» THE TASK:
Reproduce precisely the lines between the start of the data below and the line with "(** [[]byte], [json.RawMessage]. *)", both included.

» INPUT RECORDS:
┌────────

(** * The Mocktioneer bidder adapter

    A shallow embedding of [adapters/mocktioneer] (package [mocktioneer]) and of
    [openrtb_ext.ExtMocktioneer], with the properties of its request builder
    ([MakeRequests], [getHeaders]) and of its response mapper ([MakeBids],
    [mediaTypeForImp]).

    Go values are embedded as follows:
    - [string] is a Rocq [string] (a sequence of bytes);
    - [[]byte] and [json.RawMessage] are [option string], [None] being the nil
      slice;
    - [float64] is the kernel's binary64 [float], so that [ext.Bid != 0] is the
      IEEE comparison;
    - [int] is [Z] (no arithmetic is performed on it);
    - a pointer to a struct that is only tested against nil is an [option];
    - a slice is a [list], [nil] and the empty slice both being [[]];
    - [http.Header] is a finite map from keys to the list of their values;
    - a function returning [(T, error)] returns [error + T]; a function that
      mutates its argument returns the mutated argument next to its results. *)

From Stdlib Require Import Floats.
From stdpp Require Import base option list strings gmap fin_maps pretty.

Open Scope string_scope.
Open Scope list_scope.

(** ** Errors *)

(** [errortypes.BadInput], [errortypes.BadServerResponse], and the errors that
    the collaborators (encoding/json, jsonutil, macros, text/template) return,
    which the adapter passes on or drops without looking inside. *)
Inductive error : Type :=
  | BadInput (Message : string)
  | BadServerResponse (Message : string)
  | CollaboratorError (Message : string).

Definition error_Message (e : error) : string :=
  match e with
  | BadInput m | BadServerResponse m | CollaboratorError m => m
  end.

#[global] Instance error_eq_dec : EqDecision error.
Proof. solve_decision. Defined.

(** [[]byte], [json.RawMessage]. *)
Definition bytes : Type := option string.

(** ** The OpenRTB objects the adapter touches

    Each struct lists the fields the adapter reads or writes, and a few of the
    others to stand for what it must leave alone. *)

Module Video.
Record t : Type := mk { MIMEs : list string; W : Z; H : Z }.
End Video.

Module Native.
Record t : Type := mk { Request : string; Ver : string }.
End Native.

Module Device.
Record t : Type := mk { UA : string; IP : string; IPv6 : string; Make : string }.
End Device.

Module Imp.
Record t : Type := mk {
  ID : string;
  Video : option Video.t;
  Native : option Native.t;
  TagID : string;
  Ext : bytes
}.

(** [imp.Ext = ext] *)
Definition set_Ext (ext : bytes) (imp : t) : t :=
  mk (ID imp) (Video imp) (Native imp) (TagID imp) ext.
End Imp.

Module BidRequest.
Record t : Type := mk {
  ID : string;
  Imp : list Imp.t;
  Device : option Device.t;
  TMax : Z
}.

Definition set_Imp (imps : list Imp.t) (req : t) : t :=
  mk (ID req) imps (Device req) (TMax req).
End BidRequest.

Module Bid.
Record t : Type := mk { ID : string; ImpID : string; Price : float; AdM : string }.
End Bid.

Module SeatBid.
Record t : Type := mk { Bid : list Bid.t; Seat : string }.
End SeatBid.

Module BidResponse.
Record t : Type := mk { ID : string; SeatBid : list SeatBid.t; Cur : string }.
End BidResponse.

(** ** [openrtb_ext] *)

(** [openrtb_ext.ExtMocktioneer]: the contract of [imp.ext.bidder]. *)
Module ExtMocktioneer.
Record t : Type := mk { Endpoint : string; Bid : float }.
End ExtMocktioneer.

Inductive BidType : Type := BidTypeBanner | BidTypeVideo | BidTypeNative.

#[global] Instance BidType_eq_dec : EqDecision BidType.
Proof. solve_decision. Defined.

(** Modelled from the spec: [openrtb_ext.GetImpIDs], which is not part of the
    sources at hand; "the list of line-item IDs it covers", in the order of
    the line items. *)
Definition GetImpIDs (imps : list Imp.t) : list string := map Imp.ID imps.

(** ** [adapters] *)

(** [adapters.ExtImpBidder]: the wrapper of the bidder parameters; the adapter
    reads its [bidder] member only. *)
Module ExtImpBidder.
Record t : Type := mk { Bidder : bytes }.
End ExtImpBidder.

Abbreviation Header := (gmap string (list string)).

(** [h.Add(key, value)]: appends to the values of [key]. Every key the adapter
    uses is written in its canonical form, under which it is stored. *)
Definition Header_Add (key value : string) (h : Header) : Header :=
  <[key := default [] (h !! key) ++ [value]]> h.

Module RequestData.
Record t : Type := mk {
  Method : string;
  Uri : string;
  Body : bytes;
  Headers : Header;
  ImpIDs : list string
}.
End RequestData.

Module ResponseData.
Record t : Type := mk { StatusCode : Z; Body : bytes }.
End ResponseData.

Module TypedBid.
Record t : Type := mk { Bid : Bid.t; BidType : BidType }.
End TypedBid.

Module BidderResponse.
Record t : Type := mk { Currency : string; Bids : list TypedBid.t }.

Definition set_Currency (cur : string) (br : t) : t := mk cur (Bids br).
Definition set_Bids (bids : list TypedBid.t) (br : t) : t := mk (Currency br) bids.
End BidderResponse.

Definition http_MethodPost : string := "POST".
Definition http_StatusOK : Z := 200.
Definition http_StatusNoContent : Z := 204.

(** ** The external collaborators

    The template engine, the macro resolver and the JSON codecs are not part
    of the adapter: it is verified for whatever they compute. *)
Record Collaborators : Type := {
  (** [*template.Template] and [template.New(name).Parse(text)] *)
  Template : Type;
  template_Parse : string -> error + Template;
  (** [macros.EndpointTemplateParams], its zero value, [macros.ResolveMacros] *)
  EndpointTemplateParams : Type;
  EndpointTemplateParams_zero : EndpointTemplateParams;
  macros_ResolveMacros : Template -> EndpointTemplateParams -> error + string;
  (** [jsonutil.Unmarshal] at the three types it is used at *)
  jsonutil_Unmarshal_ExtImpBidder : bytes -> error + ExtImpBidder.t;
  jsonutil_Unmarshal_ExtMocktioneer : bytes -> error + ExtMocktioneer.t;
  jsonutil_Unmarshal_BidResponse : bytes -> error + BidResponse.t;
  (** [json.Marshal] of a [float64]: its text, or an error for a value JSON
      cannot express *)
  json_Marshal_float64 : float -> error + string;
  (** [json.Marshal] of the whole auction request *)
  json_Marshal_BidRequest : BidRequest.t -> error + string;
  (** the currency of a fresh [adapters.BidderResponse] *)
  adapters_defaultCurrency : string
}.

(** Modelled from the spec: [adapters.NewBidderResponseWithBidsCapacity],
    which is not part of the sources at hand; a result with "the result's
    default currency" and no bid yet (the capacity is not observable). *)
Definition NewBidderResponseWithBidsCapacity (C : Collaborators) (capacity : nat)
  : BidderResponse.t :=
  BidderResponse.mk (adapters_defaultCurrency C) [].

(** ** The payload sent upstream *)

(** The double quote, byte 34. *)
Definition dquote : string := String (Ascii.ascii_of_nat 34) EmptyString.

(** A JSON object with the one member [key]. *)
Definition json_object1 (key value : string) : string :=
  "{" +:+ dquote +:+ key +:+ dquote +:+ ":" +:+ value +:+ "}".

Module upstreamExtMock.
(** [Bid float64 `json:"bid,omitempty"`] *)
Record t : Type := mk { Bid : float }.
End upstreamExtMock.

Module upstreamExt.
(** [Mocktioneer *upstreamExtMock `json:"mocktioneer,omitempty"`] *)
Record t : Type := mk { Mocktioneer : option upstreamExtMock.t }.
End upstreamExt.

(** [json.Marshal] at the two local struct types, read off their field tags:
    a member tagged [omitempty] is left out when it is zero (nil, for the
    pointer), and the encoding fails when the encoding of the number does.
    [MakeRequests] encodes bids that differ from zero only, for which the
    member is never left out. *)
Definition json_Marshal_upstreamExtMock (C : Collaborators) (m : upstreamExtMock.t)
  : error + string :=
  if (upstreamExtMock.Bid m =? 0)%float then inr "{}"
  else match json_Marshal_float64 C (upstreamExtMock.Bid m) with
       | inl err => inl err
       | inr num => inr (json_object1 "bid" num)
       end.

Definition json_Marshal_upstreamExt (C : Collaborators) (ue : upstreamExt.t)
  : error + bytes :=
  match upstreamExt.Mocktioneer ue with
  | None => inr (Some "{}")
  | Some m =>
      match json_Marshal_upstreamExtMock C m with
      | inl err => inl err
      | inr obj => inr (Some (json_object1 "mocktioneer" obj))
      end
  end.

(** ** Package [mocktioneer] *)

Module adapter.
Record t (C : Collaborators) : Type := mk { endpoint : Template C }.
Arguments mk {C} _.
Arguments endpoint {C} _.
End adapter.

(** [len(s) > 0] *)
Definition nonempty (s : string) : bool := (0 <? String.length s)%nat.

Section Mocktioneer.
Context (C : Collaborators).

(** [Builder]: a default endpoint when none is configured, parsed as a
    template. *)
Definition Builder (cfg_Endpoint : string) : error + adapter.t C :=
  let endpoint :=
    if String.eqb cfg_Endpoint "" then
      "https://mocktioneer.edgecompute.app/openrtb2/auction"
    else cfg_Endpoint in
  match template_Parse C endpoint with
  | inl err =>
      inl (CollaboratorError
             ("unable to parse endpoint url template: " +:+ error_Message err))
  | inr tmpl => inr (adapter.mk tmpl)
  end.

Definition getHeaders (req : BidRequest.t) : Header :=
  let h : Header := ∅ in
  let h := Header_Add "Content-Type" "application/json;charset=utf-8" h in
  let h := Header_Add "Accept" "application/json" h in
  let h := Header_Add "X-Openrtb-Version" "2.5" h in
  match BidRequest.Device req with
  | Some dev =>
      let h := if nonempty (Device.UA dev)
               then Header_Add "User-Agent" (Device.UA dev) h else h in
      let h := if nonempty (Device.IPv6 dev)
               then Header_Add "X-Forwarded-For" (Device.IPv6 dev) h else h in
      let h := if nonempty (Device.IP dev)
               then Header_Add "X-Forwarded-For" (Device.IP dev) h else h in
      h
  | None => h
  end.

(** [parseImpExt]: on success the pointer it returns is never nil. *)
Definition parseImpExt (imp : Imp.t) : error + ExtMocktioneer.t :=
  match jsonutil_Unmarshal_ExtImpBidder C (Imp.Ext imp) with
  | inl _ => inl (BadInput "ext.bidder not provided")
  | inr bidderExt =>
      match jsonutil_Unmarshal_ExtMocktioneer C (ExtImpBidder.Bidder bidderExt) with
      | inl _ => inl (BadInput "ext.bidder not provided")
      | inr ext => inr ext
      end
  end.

└────────

» RESPONSE:
(** * The Mocktioneer bidder adapter

    A shallow embedding of [adapters/mocktioneer] (package [mocktioneer]) and of
    [openrtb_ext.ExtMocktioneer], with the properties of its request builder
    ([MakeRequests], [getHeaders]) and of its response mapper ([MakeBids],
    [mediaTypeForImp]).

    Go values are embedded as follows:
    - [string] is a Rocq [string] (a sequence of bytes);
    - [[]byte] and [json.RawMessage] are [option string], [None] being the nil
      slice;
    - [float64] is the kernel's binary64 [float], so that [ext.Bid != 0] is the
      IEEE comparison;
    - [int] is [Z] (no arithmetic is performed on it);
    - a pointer to a struct that is only tested against nil is an [option];
    - a slice is a [list], [nil] and the empty slice both being [[]];
    - [http.Header] is a finite map from keys to the list of their values;
    - a function returning [(T, error)] returns [error + T]; a function that
      mutates its argument returns the mutated argument next to its results. *)

From Stdlib Require Import Floats.
From stdpp Require Import base option list strings gmap fin_maps pretty.

Open Scope string_scope.
Open Scope list_scope.

(** ** Errors *)

(** [errortypes.BadInput], [errortypes.BadServerResponse], and the errors that
    the collaborators (encoding/json, jsonutil, macros, text/template) return,
    which the adapter passes on or drops without looking inside. *)
Inductive error : Type :=
  | BadInput (Message : string)
  | BadServerResponse (Message : string)
  | CollaboratorError (Message : string).

Definition error_Message (e : error) : string :=
  match e with
  | BadInput m | BadServerResponse m | CollaboratorError m => m
  end.

#[global] Instance error_eq_dec : EqDecision error.
Proof. solve_decision. Defined.

(** [[]byte], [json.RawMessage]. *)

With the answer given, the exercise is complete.